Restaurante Asador de Leña
AtrásUbicado en la carretera CA-184 a su paso por Ojedo, el Restaurante Asador de Leña se presenta como una parada de cocina tradicional cántabra, especializada, como su nombre indica, en carnes a la brasa. Sin embargo, este establecimiento es un claro ejemplo de cómo la experiencia de un comensal puede ser radicalmente opuesta a la de otro, generando un panorama de opiniones muy polarizado que se refleja en una calificación general notablemente baja. Para cualquier potencial cliente, es fundamental conocer tanto las luces como las sombras que definen a este negocio.
La Fortaleza: Sabores de la Tierra y Platos Contundentes
Quienes defienden este restaurante lo hacen con argumentos sólidos centrados en la autenticidad y la generosidad de su cocina. Varios clientes han destacado su satisfacción con los platos de cuchara, señalando específicamente el cocido montañés como una de sus elaboraciones estrella. Describen un plato sabroso, potente y servido en cantidades abundantes, ideal para reponer fuerzas tras un día explorando la comarca de Liébana. En la misma línea, las alubias con chorizo reciben elogios por su sabor casero y reconfortante.
El apartado de carnes a la brasa también acumula valoraciones positivas. En particular, las chuletillas de lechazo son mencionadas como "riquísimas" por comensales que disfrutaron de su calidad y punto de cocción. Otros platos como las croquetas caseras y las rabas, aunque calificadas como simplemente "aceptables" por algunos, completan una oferta que parece cumplir con las expectativas de quien busca comida casera sin pretensiones. La relación cantidad-precio es otro punto a favor según ciertas experiencias, con menús descritos como abundantes y precios que no se consideran desorbitados.
Un Servicio con Dos Caras
El trato al cliente es, quizás, el aspecto más contradictorio del Restaurante Asador de Leña. Por un lado, existen múltiples relatos de un servicio amable y atento. Varios clientes, curiosamente, hacen referencia específica a una "camarera morena joven" como el epítome de la amabilidad, destacando su buena disposición para atenderles incluso llegando a horas tardías, ofrecer recomendaciones sobre la carta o hasta aconsejar sobre dónde pernoctar en la zona. Esta flexibilidad y cercanía, junto con la posibilidad de comer en la terraza acompañados de mascotas, ha dejado una impresión muy positiva en algunos visitantes.
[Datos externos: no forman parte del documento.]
Lemma findExifMarker_loop_cases (n : nat) :
  forall i : Z,
    0 <= i -> i + Z.of_nat n <= Z.max i (byteLength dataView - 1) ->
    match findExifMarker_loop dataView n i with
    | Ok h =>
        (h = -1 /\
         forall j, i <= j < i + Z.of_nat n -> markerIndex dataView j ->
                   exifSignatureAt dataView (j + 4) = Ok false) \/
        (i <= h - 4 < i + Z.of_nat n /\ markerIndex dataView (h - 4) /\
         exifSignatureAt dataView h = Ok true /\
         forall j, i <= j < h - 4 -> markerIndex dataView j ->
                   exifSignatureAt dataView (j + 4) = Ok false)
    | RangeError =>
        exists m, i <= m < i + Z.of_nat n /\ markerIndex dataView m /\
                  exifSignatureAt dataView (m + 4) = RangeError /\
                  forall j, i <= j < m -> markerIndex dataView j ->
                            exifSignatureAt dataView (j + 4) = Ok false
    end.
Proof.
  induction n as [|n IH]; intros i Hlo Hhi.
  - cbn. left. split; [reflexivity|]. intros j Hj. lia.
  - cbn [findExifMarker_loop].
    rewrite markerAt_in_range by lia.
    specialize (IH (i + 1)).
    destruct ((byteAt dataView i =? 255) && (byteAt dataView (i + 1) =? 225))
      eqn:Hm; cbn [bindR].
    + pose proof (markerIndex_of_bytes i Hlo ltac:(lia) Hm) as Hmark.
      destruct (exifSignatureAt dataView (i + 4)) as [[|]|] eqn:Hsig;
        cbn [bindR].
      * right. replace (i + 4 - 4) with i by lia.
        split; [lia|]. split; [exact Hmark|]. split; [exact Hsig|].
        intros j Hj. lia.
      * destruct (findExifMarker_loop dataView n (i + 1)) as [h|];
          [destruct IH as [[-> Hall]|(Hr & Hmk & Hs & Hall)]; try lia|
           destruct IH as (m & Hr & Hmk & Hs & Hall); try lia].
        -- left. split; [reflexivity|]. intros j Hj Hj'.
           destruct (Z.eq_dec j i) as [->|]; [exact Hsig|]. apply Hall; [lia|auto].
        -- right. split; [lia|]. split; [exact Hmk|]. split; [exact Hs|].
           intros j Hj Hj'.
           destruct (Z.eq_dec j i) as [->|]; [exact Hsig|]. apply Hall; [lia|auto].
        -- exists m. split; [lia|]. split; [exact Hmk|]. split; [exact Hs|].
           intros j Hj Hj'.
           destruct (Z.eq_dec j i) as [->|]; [exact Hsig|]. apply Hall; [lia|auto].
      * exists i. split; [lia|]. split; [exact Hmark|]. split; [exact Hsig|].
        intros j Hj. lia.
    + assert (Hno : ~ markerIndex dataView i).
      { intros (_ & _ & H0 & H1). rewrite H0, H1 in Hm. discriminate. }
      destruct (findExifMarker_loop dataView n (i + 1)) as [h|];
        [destruct IH as [[-> Hall]|(Hr & Hmk & Hs & Hall)]; try lia|
         destruct IH as (m & Hr & Hmk & Hs & Hall); try lia].
      * left. split; [reflexivity|]. intros j Hj Hj'.
        destruct (Z.eq_dec j i) as [->|]; [contradiction|]. apply Hall; [lia|auto].
      * right. split; [lia|]. split; [exact Hmk|]. split; [exact Hs|].
           intros j Hj Hj'.
        destruct (Z.eq_dec j i) as [->|]; [contradiction|]. apply Hall; [lia|auto].
      * exists m. split; [lia|]. split; [exact Hmk|]. split; [exact Hs|].
           intros j Hj Hj'.
        destruct (Z.eq_dec j i) as [->|]; [contradiction|]. apply Hall; [lia|auto].
Qed.

Lemma markerIndex_range (j : Z) :
  markerIndex dataView j -> 0 <= j < byteLength dataView - 1.
Proof. intros (? & ? & _). lia. Qed.

Lemma findExifMarker_scanResult : scanResult dataView (findExifMarker dataView).
Proof.
  unfold findExifMarker.
  pose proof (findExifMarker_loop_cases
                (Z.to_nat (byteLength dataView - 1)) 0 ltac:(lia) ltac:(lia))
    as H.
  destruct (findExifMarker_loop dataView _ 0) as [h|]; cbn [scanResult].
  - destruct H as [[-> Hall]|(Hr & Hmk & Hs & Hall)].
    + left. split; [reflexivity|]. intros j Hj. apply Hall; [|exact Hj].
      apply markerIndex_range in Hj. lia.
    + right. split; [lia|]. split; [exact Hmk|].
      split; [now apply exifSignatureAt_true_iff|].
      intros j Hj Hj'. apply Hall; [|exact Hj'].
      apply markerIndex_range in Hj'. lia.
  - destruct H as (m & Hr & Hmk & Hs & Hall).
    exists m. split; [exact Hmk|]. split; [exact Hs|].
    intros j Hj Hj'. apply Hall; [|exact Hj'].
    apply markerIndex_range in Hj'. lia.
Qed.

(** At most one marker is the first whose signature test does not answer no. *)
Lemma decisive_marker_unique (m1 m2 : Z) :
  markerIndex dataView m1 -> exifSignatureAt dataView (m1 + 4) <> Ok false ->
  unsignedBefore dataView m1 ->
  markerIndex dataView m2 -> exifSignatureAt dataView (m2 + 4) <> Ok false ->
  unsignedBefore dataView m2 ->
  m1 = m2.
Proof.
  intros Hm1 Hs1 Hu1 Hm2 Hs2 Hu2.
  destruct (Z.lt_trichotomy m1 m2) as [Hlt|[Heq|Hgt]]; [|exact Heq|].
  - exfalso. apply Hs1. now apply Hu2.
  - exfalso. apply Hs2. now apply Hu1.
Qed.

Lemma scanResult_functional (r r' : result Z) :
  scanResult dataView r -> scanResult dataView r' -> r = r'.
Proof.
  assert (Hsigned : forall h, exifSignatureBytes dataView h ->
                              exifSignatureAt dataView h = Ok true)
    by (intros h; apply exifSignatureAt_true_iff).
  destruct r as [h|], r' as [h'|]; cbn [scanResult].
  - intros [[-> Hall]|(Hne & Hm & Hs & Hu)] [[-> Hall']|(Hne' & Hm' & Hs' & Hu')].
    + reflexivity.
    + apply Hsigned in Hs'. replace h' with (h' - 4 + 4) in Hs' by lia.
      rewrite (Hall _ Hm') in Hs'. discriminate.
    + apply Hsigned in Hs. replace h with (h - 4 + 4) in Hs by lia.
      rewrite (Hall' _ Hm) in Hs. discriminate.
    + apply Hsigned in Hs, Hs'.
      f_equal. enough (h - 4 = h' - 4) by lia.
      apply decisive_marker_unique; auto.
      * replace (h - 4 + 4) with h by lia. congruence.
      * replace (h' - 4 + 4) with h' by lia. congruence.
  - intros [[-> Hall]|(Hne & Hm & Hs & Hu)] (m & Hm' & Hs' & Hu').
    + rewrite (Hall _ Hm') in Hs'. discriminate.
    + apply Hsigned in Hs. exfalso.
      assert (h - 4 = m).
      { apply decisive_marker_unique; auto.
        - replace (h - 4 + 4) with h by lia. congruence.
        - congruence. }
      subst m. replace (h - 4 + 4) with h in Hs' by lia. congruence.
  - intros (m & Hm' & Hs' & Hu') [[-> Hall]|(Hne & Hm & Hs & Hu)].
    + rewrite (Hall _ Hm') in Hs'. discriminate.
    + apply Hsigned in Hs. exfalso.
      assert (h' - 4 = m).
      { apply decisive_marker_unique; auto.
        - replace (h' - 4 + 4) with h' by lia. congruence.
        - congruence. }
      subst m. replace (h' - 4 + 4) with h' in Hs' by lia. congruence.
  - reflexivity.
Qed.

(** Either no marker occurs, or there is a first one. *)
Lemma first_marker_or_none :
  (forall j, ~ markerIndex dataView j) \/ exists m, firstMarker dataView m.
Proof.
  assert (Hdec : forall j, markerIndex dataView j \/ ~ markerIndex dataView j).
  { intros j. unfold markerIndex.
    destruct (Z_le_gt_dec 0 j); [|right; lia].
    destruct (Z_lt_ge_dec (j + 1) (byteLength dataView)); [|right; lia].
    destruct (Z.eq_dec (byteAt dataView j) 255); [|right; tauto].
    destruct (Z.eq_dec (byteAt dataView (j + 1)) 225); [|right; tauto].
    left. auto. }
  assert (Hbound : forall n : nat,
             (forall j, j < Z.of_nat n -> ~ markerIndex dataView j) \/
             exists m, firstMarker dataView m).
  { induction n as [|n [IH|IH]]; [| |right; exact IH].
    - left. intros j Hj (Hlo & _). lia.
    - destruct (Hdec (Z.of_nat n)) as [Hm|Hm].
      + right. exists (Z.of_nat n). split; [exact Hm | exact IH].
      + left. intros j Hj. destruct (Z.eq_dec j (Z.of_nat n)) as [->|];
          [exact Hm | apply IH; lia]. }
  destruct (Hbound (length dataView)) as [Hno|Hm]; [left|right; exact Hm].
  intros j Hj. apply (Hno j); [|exact Hj].
  apply markerIndex_range in Hj. unfold byteLength in Hj. lia.
Qed.

End HeaderSearch.

(** X5. The search of the first copy returns the header offset [m + 4] behind
    the first marker [m] whose signature test does not answer no, when the
    six bytes there are the signature; it raises when that test reads past
    the end of the buffer; and it returns [-1] exactly when every marker's
    signature test answers no.  It has no other result. *)
Theorem findExifMarker_result (dataView : DataView) (r : result Z) :
  findExifMarker dataView = r <-> scanResult dataView r.
Proof.
  split.
  - intros <-. apply findExifMarker_scanResult.
  - intros H. eapply scanResult_functional;
      [apply findExifMarker_scanResult | exact H].
Qed.

Lemma findExifMarker_result_witness : scanResult jpegTwoSegments (Ok 16).
Proof.
  apply (findExifMarker_result jpegTwoSegments (Ok 16)). reflexivity.
Defined.

Lemma decodeExifAt_not_empty (dataView : DataView) (h : Z) :
  exifData (catchError "Failed to parse EXIF data"
              (decodeExifAt dataView h newState)) <> ∅.
Proof.
  unfold decodeExifAt, tryRead.
  destruct (getUint16 dataView (h + 6) false) as [marker|].
  - intros E. apply (f_equal (fun m => m !! "byteOrder")) in E.
    rewrite catchError_other_keys, lookup_empty in E by discriminate.
    destruct (if marker =? 19789 then _ else _).
    + rewrite parseIfd_other_keys in E by apply byteOrder_not_registered.
      cbn in E. rewrite lookup_insert_eq in E. discriminate.
    + cbn in E. rewrite lookup_insert_eq in E. discriminate.
  - intros E. apply (f_equal (fun m => m !! "error")) in E.
    discriminate E.
Qed.

(** X6. The JPEG path of the first copy returns the empty mapping exactly
    when every marker's signature test answers no (in particular when there
    is no marker); the second copy returns it exactly when the first marker,
    if there is one, fails the test. *)
Theorem jpeg_result_empty (dataView : DataView) :
  (extractExifData dataView = ∅ <->
   forall j, markerIndex dataView j ->
             exifSignatureAt dataView (j + 4) = Ok false) /\
  (Copy2.extractExifData dataView = ∅ <->
   forall m, firstMarker dataView m ->
             exifSignatureAt dataView (m + 4) = Ok false).
Proof.
  split.
  - pose proof (findExifMarker_scanResult dataView) as Hscan.
    unfold extractExifData, extractExifData_state, tryRead.
    destruct (findExifMarker dataView) as [h|]; cbn [scanResult] in Hscan.
    + destruct Hscan as [[-> Hall]|(Hne & Hm & Hs & Hu)].
      * split; [intros _; exact Hall | reflexivity].
      * destruct (Z.eqb_spec h (-1)); [contradiction|]. cbn [negb].
        split.
        -- intros E. now apply decodeExifAt_not_empty in E.
        -- intros Hall. apply exifSignatureAt_true_iff in Hs.
           replace h with (h - 4 + 4) in Hs by lia.
           rewrite (Hall _ Hm) in Hs. discriminate.
    + destruct Hscan as (m & Hm & Hs & Hu). split.
      * intros E. apply (f_equal (fun m => m !! "error")) in E.
        discriminate E.
      * intros Hall. rewrite (Hall _ Hm) in Hs. discriminate.
  - unfold Copy2.extractExifData, Copy2.extractExifData_state.
    destruct (first_marker_or_none dataView) as [Hno|[m Hm]].
    + destruct (scan_length_none dataView Hno) as [_ H]. rewrite H.
      split; [|reflexivity]. intros _ m [Hm _]. now apply Hno in Hm.
    + rewrite (Copy2_loop_first dataView m newState Hm).
      pose proof Hm as [(Hlo & _) _].
      assert (Huniq : forall m', firstMarker dataView m' -> m' = m).
      { intros m' [Hm' Hf']. destruct Hm as [Hmk Hf].
        destruct (Z.lt_trichotomy m' m) as [Hlt|[Heq|Hgt]]; [|exact Heq|].
        - now apply Hf in Hlt.
        - now apply Hf' in Hgt. }
      destruct (exifSignatureAt dataView (m + 4)) as [[|]|] eqn:Hsig.
      * rewrite Copy2_decodeSegmentAt_signed by assumption.
        split.
        -- intros E. now apply decodeExifAt_not_empty in E.
        -- intros Hall. rewrite (Hall m Hm) in Hsig. discriminate.
      * split.
        -- intros _ m' Hm'. rewrite (Huniq m' Hm'). exact Hsig.
        -- intros _. unfold Copy2.decodeSegmentAt, tryRead.
           pose proof (exifSignatureAt_inView _ _ _ Hsig) as Hin.
           destruct (getUint16_total dataView (m + 2) false) as [len ->].
           { apply inView_spec in Hin. apply inView_spec. lia. }
           rewrite Hsig. reflexivity.
      * rewrite Copy2_decodeSegmentAt_raises by assumption. split.
        -- intros E. apply (f_equal (fun m => m !! "error")) in E.
           discriminate E.
        -- intros Hall. rewrite (Hall m Hm) in Hsig. discriminate.
Qed.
Las Sombras: Acusaciones de Malas Prácticas y Consistencia en Duda
Frente a las experiencias positivas, emerge una corriente de críticas muy severas que explican la baja puntuación general del establecimiento. El punto más alarmante proviene de una reseña detallada que no critica la comida, sino un presunto comportamiento poco ético en el momento del cobro. Un cliente relata cómo, al pedir la cuenta por unas bebidas, observó a quien supone que es la dueña del negocio realizar un gesto de pellizco a la joven camarera antes de marcar el precio, el cual consideró inflado. Este incidente le hizo sospechar de una práctica de sobreprecio a los turistas o "forasteros", una acusación grave que sembró la desconfianza y provocó que su familia, que planeaba cenar allí, decidiera marcharse.
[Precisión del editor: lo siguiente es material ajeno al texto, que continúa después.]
(** A record hits the first seat with its id, when it is confirmed. *)
Lemma hits_firstWithId (l : list Seat) (n : nat) (user : BookedUser) :
  hits l n user = true ↔
  ∃ k s, seatBooked user = true ∧ seatId user = Some k ∧ firstWithId l n s k.
Proof.
  unfold hits, firstWithId. split.
  - destruct (seatBooked user), (seatId user) as [k|]; try done.
    intros Hidx%bool_decide_eq_true_1.
    apply findIndex_Some in Hidx as (s & Hn & Hs & Hmin).
    exists k, s. split_and!; [done..| |].
    + by apply bool_decide_eq_true_1 in Hs.
    + intros m s' Hm Hlt Hid. specialize (Hmin m s' Hm Hlt).
      by rewrite bool_decide_eq_true_2 in Hmin.
  - intros (k & s & -> & -> & Hn & Hs & Hmin).
    apply bool_decide_eq_true_2, findIndex_Some.
    exists s. split_and!; [done| |].
    + by apply bool_decide_eq_true_2.
    + intros m s' Hm Hlt. apply bool_decide_eq_false_2. by eapply Hmin.
Qed.

(** A record that is not confirmed, or whose [seatId] is the id of no seat,
    changes nothing. *)
Lemma markUser_ignored (l : list Seat) (user : BookedUser) :
  seatBooked user = false ∨ (∀ k, seatId user = Some k → k ∉ id <$> l) →
  markUser l user = l.
Proof.
  intros Hign. apply list_eq. intros n. rewrite markUser_lookup.
  destruct (hits l n user) eqn:Hhit; [|by destruct (l !! n)].
  apply hits_firstWithId in Hhit as (k & s & Hb & Hk & Hn & Hs & _).
  destruct Hign as [Hnb|Hnone]; [congruence|].
  exfalso. apply (Hnone k Hk). rewrite <-Hs.
  apply list_elem_of_fmap_2. by eapply list_elem_of_lookup_2.
Qed.

(** At the first seat with id [k], the records that hit are the confirmed
    records for [k]. *)
Lemma hits_confirmedFor (l : list Seat) (n : nat) (s : Seat) (k : Z) user :
  firstWithId l n s k → hits l n user = confirmedFor k user.
Proof.
  intros Hfirst. apply eq_true_iff_eq. rewrite hits_firstWithId.
  unfold confirmedFor. rewrite andb_true_iff, bool_decide_eq_true. split.
  - intros (k' & s' & Hb & Hk & Hn' & Hs' & _).
    destruct Hfirst as (Hn & Hs & _). naive_solver.
  - intros [Hb Hk]. by exists k, s.
Qed.

Lemma winner_Some (l : list Seat) (n : nat) (users : list BookedUser) w :
  winner l n users = Some w → w ∈ users ∧ hits l n w = true.
Proof.
  unfold winner. intros Hlast.
  assert (In w (List.filter (hits l n) users)) as Hin.
  { apply last_Some in Hlast as [l' ->]. apply in_or_app. right. by left. }
  apply List.filter_In in Hin as [Hin Hhit]. by rewrite list_elem_of_In.
Qed.

Lemma winner_is_Some (l : list Seat) (n : nat) (users : list BookedUser) user :
  user ∈ users → hits l n user = true → is_Some (winner l n users).
Proof.
  intros Hin Hhit. unfold winner.
  destruct (last _) eqn:Hlast; [done|]. apply last_None in Hlast.
  assert (In user (List.filter (hits l n) users)) as Hf
    by (apply List.filter_In; by rewrite <-list_elem_of_In).
  rewrite Hlast in Hf. destruct Hf.
Qed.

Lemma winner_last (l : list Seat) (n : nat) (us1 us2 : list BookedUser) user :
  hits l n user = true →
  Forall (λ later, hits l n later = false) us2 →
  winner l n (us1 ++ user :: us2) = Some user.
Proof.
  intros Hhit Hlater. unfold winner. rewrite List.filter_app. simpl.
  rewrite Hhit.
  assert (List.filter (hits l n) us2 = []) as ->.
  { induction Hlater as [|later us2 Hl _ IH]; [done|]. simpl. by rewrite Hl. }
  apply last_snoc.
Qed.

(** [findIndex] stops at the first seat with the id: were two seats to
    share an id, which the seat model builder never produces, a record
    would book the first of them only. *)
Example markBookedSeats_shared_id :
  markBookedSeats [newSeat 5; newSeat 5] [record "Bob" true (Some 5)]
  = [book (newSeat 5) "Bob"; newSeat 5].
Proof. reflexivity. Qed.

(** C1.  For every seat sequence and every collection of booking records:
    (a) for each record with [seatBooked = true] whose [seatId] is the id
    of a seat, the seat it matches (the first, and in a sequence with
    unique ids the only, seat with that id) has status [booked] in the
    result and carries the name of a confirmed record for that id;
    (b) records are applied in collection order: the name is that of the
    last confirmed record for the id;
    (c) a record with [seatBooked = false], or whose [seatId] is the id of
    no seat, leaves the result as it is without that record. *)
Theorem markBookedSeats_reconciles (allSeats : list Seat) (users : list BookedUser) :
  (∀ user k n s,
     user ∈ users → seatBooked user = true → seatId user = Some k →
     firstWithId allSeats n s k →
     ∃ w s', w ∈ users ∧ confirmedFor k w = true ∧
       markBookedSeats allSeats users !! n = Some s' ∧
       s' = book s (u_name w) ∧
       status s' = booked ∧ selectedBy s' = Some (u_name w)) ∧
  (∀ us1 user us2 k n s,
     users = us1 ++ user :: us2 →
     seatBooked user = true → seatId user = Some k →
     firstWithId allSeats n s k →
     Forall (λ later, confirmedFor k later = false) us2 →
     ∃ s', markBookedSeats allSeats users !! n = Some s' ∧
       status s' = booked ∧ selectedBy s' = Some (u_name user) ∧
       s' = book s (u_name user)) ∧
  (∀ us1 user us2,
     users = us1 ++ user :: us2 →
     seatBooked user = false ∨ (∀ k, seatId user = Some k → k ∉ id <$> allSeats) →
     markBookedSeats allSeats users = markBookedSeats allSeats (us1 ++ us2)).
Proof.
  split_and!.
  - intros user k n s Hin Hb Hk Hfirst.
    assert (hits allSeats n user = true) as Hhit.
    { rewrite (hits_confirmedFor _ _ _ _ _ Hfirst). unfold confirmedFor.
      rewrite Hb, Hk. by rewrite bool_decide_eq_true_2. }
    destruct (winner_is_Some _ _ _ _ Hin Hhit) as [w Hw].
    destruct (winner_Some _ _ _ _ Hw) as [Hwin Hwhit].
    rewrite (hits_confirmedFor _ _ _ _ _ Hfirst) in Hwhit.
    exists w, (book s (u_name w)). split_and!; try done.
    rewrite markBookedSeats_lookup, Hw. destruct Hfirst as [-> _]. done.
  - intros us1 user us2 k n s -> Hb Hk Hfirst Hlater.
    exists (book s (u_name user)). split_and!; try done.
    rewrite markBookedSeats_lookup, winner_last.
    + destruct Hfirst as [-> _]. done.
    + rewrite (hits_confirmedFor _ _ _ _ _ Hfirst). unfold confirmedFor.
      rewrite Hb, Hk. by rewrite bool_decide_eq_true_2.
    + eapply Forall_impl; [exact Hlater|]. intros later Hl. simpl.
      by rewrite (hits_confirmedFor _ _ _ _ _ Hfirst).
  - intros us1 user us2 -> Hign.
    rewrite !markBookedSeats_app.
    change (markBookedSeats ?l (user :: us2))
      with (markBookedSeats (markUser l user) us2).
    rewrite markUser_ignored; [done|].
    by rewrite markBookedSeats_ids.
Qed.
Este no parece ser un hecho aislado, ya que la sensación de inconsistencia es una constante. Mientras unos alaban la relación calidad-precio, otros la cuestionan. La variedad del menú también es un punto débil; incluso clientes satisfechos con la calidad admiten que las opciones son bastante limitadas. Esta falta de variedad puede ser un inconveniente para grupos grandes o para quienes buscan una carta más extensa. Además, la investigación en otros portales de reseñas muestra quejas sobre la calidad de algunos productos, como el café, o una atmósfera que algunos califican de "inusual" o poco acogedora.
¿Vale la Pena el Riesgo?
Visitar el Restaurante Asador de Leña en Ojedo parece ser una apuesta. Por un lado, existe la posibilidad real de disfrutar de una comida casera sabrosa y abundante, con especialidades regionales como el cocido montañés o unas buenas chuletillas de lechazo, a un precio razonable. La conveniencia de su ubicación junto a la carretera y la facilidad de aparcamiento son ventajas prácticas innegables.
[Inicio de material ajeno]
(** * Online care hospital: scheduling and authorization core

    A shallow embedding of the storage schema of the repository
    (supabase/migrations/20251107081013_...sql: tables, constraints, the
    partial unique index, the row-level-security policies and the two
    trigger functions) and of the pages that talk to it
    (PatientDashboard.tsx, DoctorDashboard.tsx, Landing.tsx, Doctors.tsx,
    Navbar.tsx).

    Modelling conventions.
    - A table is the list of its rows, in storage order.
    - A NOT NULL column has a plain type, a nullable column an [option].
    - A text column restricted by a CHECK ... IN (...) constraint is the
      inductive type of the accepted texts.
    - A statement is issued either by the owner of the tables (the
      migration itself, a SECURITY DEFINER function, a role that bypasses
      row-level security), to whom no policy applies, or through the API
      with [auth.uid()] (NULL for an anonymous visitor), to whom the
      policies apply.
    - Before a statement of an API caller runs, the policies that apply to
      it are expanded into the query, sub-selects included; a sub-select is
      itself subject to the SELECT policies of the table it reads. If a
      table whose policies are being expanded comes up again, the
      statement fails with "infinite recursion detected in policy for
      relation ..." (SQLSTATE 42P17), whatever the rows are.
    - Once expanded, a policy expression is a boolean function of the
      database, [auth.uid()] and the row; an expression that evaluates to
      NULL does not pass, so NULL is collapsed to [false] (the policies
      use AND, OR and EXISTS only). The permissive policies of a table
      that apply to a command are combined with OR; a FOR ALL policy
      applies to every command and its USING expression doubles as its
      WITH CHECK expression.
    - A statement is one atomic step: it returns the new database or an
      error, and a failed statement changes nothing. *)

From Stdlib Require Import ZArith NArith List Bool String Lia.
From Stdlib Require Import Permutation Sorted.
Import ListNotations.
Open Scope bool_scope.
Open Scope string_scope.

(** ** Scalar types *)

Definition uuid := N.
Definition text := string.
(** [date]: day number; [time]: microseconds since midnight. *)
Definition date := Z.
Definition time := Z.
Definition timestamptz := Z.

(** role text CHECK (role IN ('patient', 'doctor', 'admin')); the same three
    texts are the ones accepted for [cancelled_by]. *)
Inductive role : Set := patient | doctor | admin.

(** status text CHECK (status IN ('pending', 'confirmed', 'rejected',
    'cancelled', 'completed')) *)
Inductive status : Set := pending | confirmed | rejected | cancelled | completed.

Definition role_eqb (a b : role) : bool :=
  match a, b with
  | patient, patient | doctor, doctor | admin, admin => true
  | _, _ => false
  end.

Definition status_eqb (a b : status) : bool :=
  match a, b with
  | pending, pending | confirmed, confirmed | rejected, rejected
  | cancelled, cancelled | completed, completed => true
  | _, _ => false
  end.

(** SQL [=] on nullable uuids, as used in a policy: NULL never passes. *)
Definition sql_eq (a b : option uuid) : bool :=
  match a, b with
  | Some x, Some y => N.eqb x y
  | _, _ => false
  end.

(** SQL [IS NOT DISTINCT FROM] on nullable uuids (used to tell whether an
    update changed a column). *)
Definition same_ref (a b : option uuid) : bool :=
  match a, b with
  | Some x, Some y => N.eqb x y
  | None, None => true
  | _, _ => false
  end.

(** SQL [=] between a nullable text-enum column and a literal. *)
Definition sql_eq_role (a : option role) (b : role) : bool :=
  match a with
  | Some x => role_eqb x b
  | None => false
  end.

(** SQL [=] between a nullable boolean column and a literal. *)
Definition sql_eq_bool (a : option bool) (b : bool) : bool :=
  match a with
  | Some x => Bool.eqb x b
  | None => false
  end.

(** ** Tables *)

Module Departments.
Record row : Type := mk {
  id : uuid;                          (* PRIMARY KEY *)
  name : text;                        (* UNIQUE NOT NULL *)
  description : option text;
  created_at : option timestamptz
}.
End Departments.

Module Profiles.
Record row : Type := mk {
  id : uuid;                          (* PRIMARY KEY REFERENCES auth.users *)
  full_name : text;                   (* NOT NULL *)
  phone : option text;
  role : role;                        (* NOT NULL CHECK (role IN ...) *)
  email_confirmed : option bool;      (* DEFAULT false *)
  created_at : option timestamptz
}.
End Profiles.

Module Doctors.
Record row : Type := mk {
  id : uuid;                          (* PRIMARY KEY *)
  profile_id : option uuid;           (* UNIQUE REFERENCES profiles(id) ON DELETE CASCADE *)
  department_id : option uuid;        (* REFERENCES departments(id) ON DELETE SET NULL *)
  specialty : option text;
  bio : option text;
  experience_years : option Z;
  photo_url : option text;
  created_at : option timestamptz
}.
End Doctors.

Module Availabilities.
Record row : Type := mk {
  id : uuid;                          (* PRIMARY KEY *)
  doctor_id : option uuid;            (* REFERENCES doctors(id) ON DELETE CASCADE *)
  weekday : Z;                        (* NOT NULL CHECK (weekday BETWEEN 0 AND 6) *)
  start_time : time;                  (* NOT NULL *)
  end_time : time;                    (* NOT NULL *)
  created_at : option timestamptz
}.
End Availabilities.

Module Appointments.
Record row : Type := mk {
  id : uuid;                          (* PRIMARY KEY *)
  patient_id : option uuid;           (* REFERENCES profiles(id) ON DELETE CASCADE *)
  doctor_id : option uuid;            (* REFERENCES doctors(id) ON DELETE CASCADE *)
  department_id : option uuid;        (* REFERENCES departments(id) *)
  appointment_date : date;            (* NOT NULL *)
  appointment_time : time;            (* NOT NULL *)
  created_at : option timestamptz;
  status : status;                    (* NOT NULL DEFAULT 'pending' CHECK (...) *)
  patient_note : option text;
  doctor_note : option text;
  cancelled_by : option role          (* CHECK (cancelled_by IN ...) *)
}.
End Appointments.

(** The database: the five tables of the public schema. *)
Record db : Type := mkdb {
  departments : list Departments.row;
  profiles : list Profiles.row;
  doctors : list Doctors.row;
  doctor_availabilities : list Availabilities.row;
  appointments : list Appointments.row
}.

Definition with_departments (l : list Departments.row) (d : db) : db :=
  mkdb l (profiles d) (doctors d) (doctor_availabilities d) (appointments d).
Definition with_profiles (l : list Profiles.row) (d : db) : db :=
  mkdb (departments d) l (doctors d) (doctor_availabilities d) (appointments d).
Definition with_doctors (l : list Doctors.row) (d : db) : db :=
  mkdb (departments d) (profiles d) l (doctor_availabilities d) (appointments d).
Definition with_doctor_availabilities (l : list Availabilities.row) (d : db) : db :=
  mkdb (departments d) (profiles d) (doctors d) l (appointments d).
Definition with_appointments (l : list Appointments.row) (d : db) : db :=
  mkdb (departments d) (profiles d) (doctors d) (doctor_availabilities d) l.
(** ** Row-level-security policies: what each expression says

    The value of each policy expression on a row, once the policy has
    been expanded into a statement; whether the expansion goes through is
    settled before any row is looked at ([policy_recursion] below). *)

Section Policies.
Variable d : db.
(** [auth.uid()] *)
Variable uid : option uuid.

(** EXISTS (SELECT 1 FROM profiles
            WHERE profiles.id = auth.uid() AND profiles.role = 'admin') *)
Definition is_admin : bool :=
  existsb (fun p => sql_eq (Some (Profiles.id p)) uid
                    && role_eqb (Profiles.role p) admin)
          (profiles d).

(** EXISTS (SELECT 1 FROM doctors
            WHERE doctors.profile_id = auth.uid()
            AND doctors.id = <doctor_id of the row>) *)
Definition is_doctor_of (doctor_id : option uuid) : bool :=
  existsb (fun x => sql_eq (Doctors.profile_id x) uid
                    && sql_eq (Some (Doctors.id x)) doctor_id)
          (doctors d).

(** *** departments *)

Definition departments_are_viewable_by_everyone (_ : Departments.row) : bool := true.
Definition admins_can_manage_departments (_ : Departments.row) : bool := is_admin.

(** *** profiles *)

Definition users_can_view_their_own_profile (r : Profiles.row) : bool :=
  sql_eq uid (Some (Profiles.id r)).
Definition admins_can_view_all_profiles (_ : Profiles.row) : bool := is_admin.
Definition users_can_update_their_own_profile_using (r : Profiles.row) : bool :=
  sql_eq uid (Some (Profiles.id r)).
Definition users_can_update_their_own_profile_check (r : Profiles.row) : bool :=
  sql_eq uid (Some (Profiles.id r)).
Definition users_can_insert_their_own_profile (r : Profiles.row) : bool :=
  sql_eq uid (Some (Profiles.id r)).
Por otro lado, el riesgo de una experiencia negativa es considerable. La inconsistencia en el servicio y la calidad, junto con la grave acusación sobre prácticas de facturación dudosas, son factores que no se pueden ignorar. La experiencia parece depender en gran medida de quién te atienda y, quizás, del día. Los potenciales clientes deben sopesar si priorizan la posibilidad de degustar un buen asador tradicional o si prefieren evitar la incertidumbre y optar por otros restaurantes de la zona con una reputación más sólida y consistente.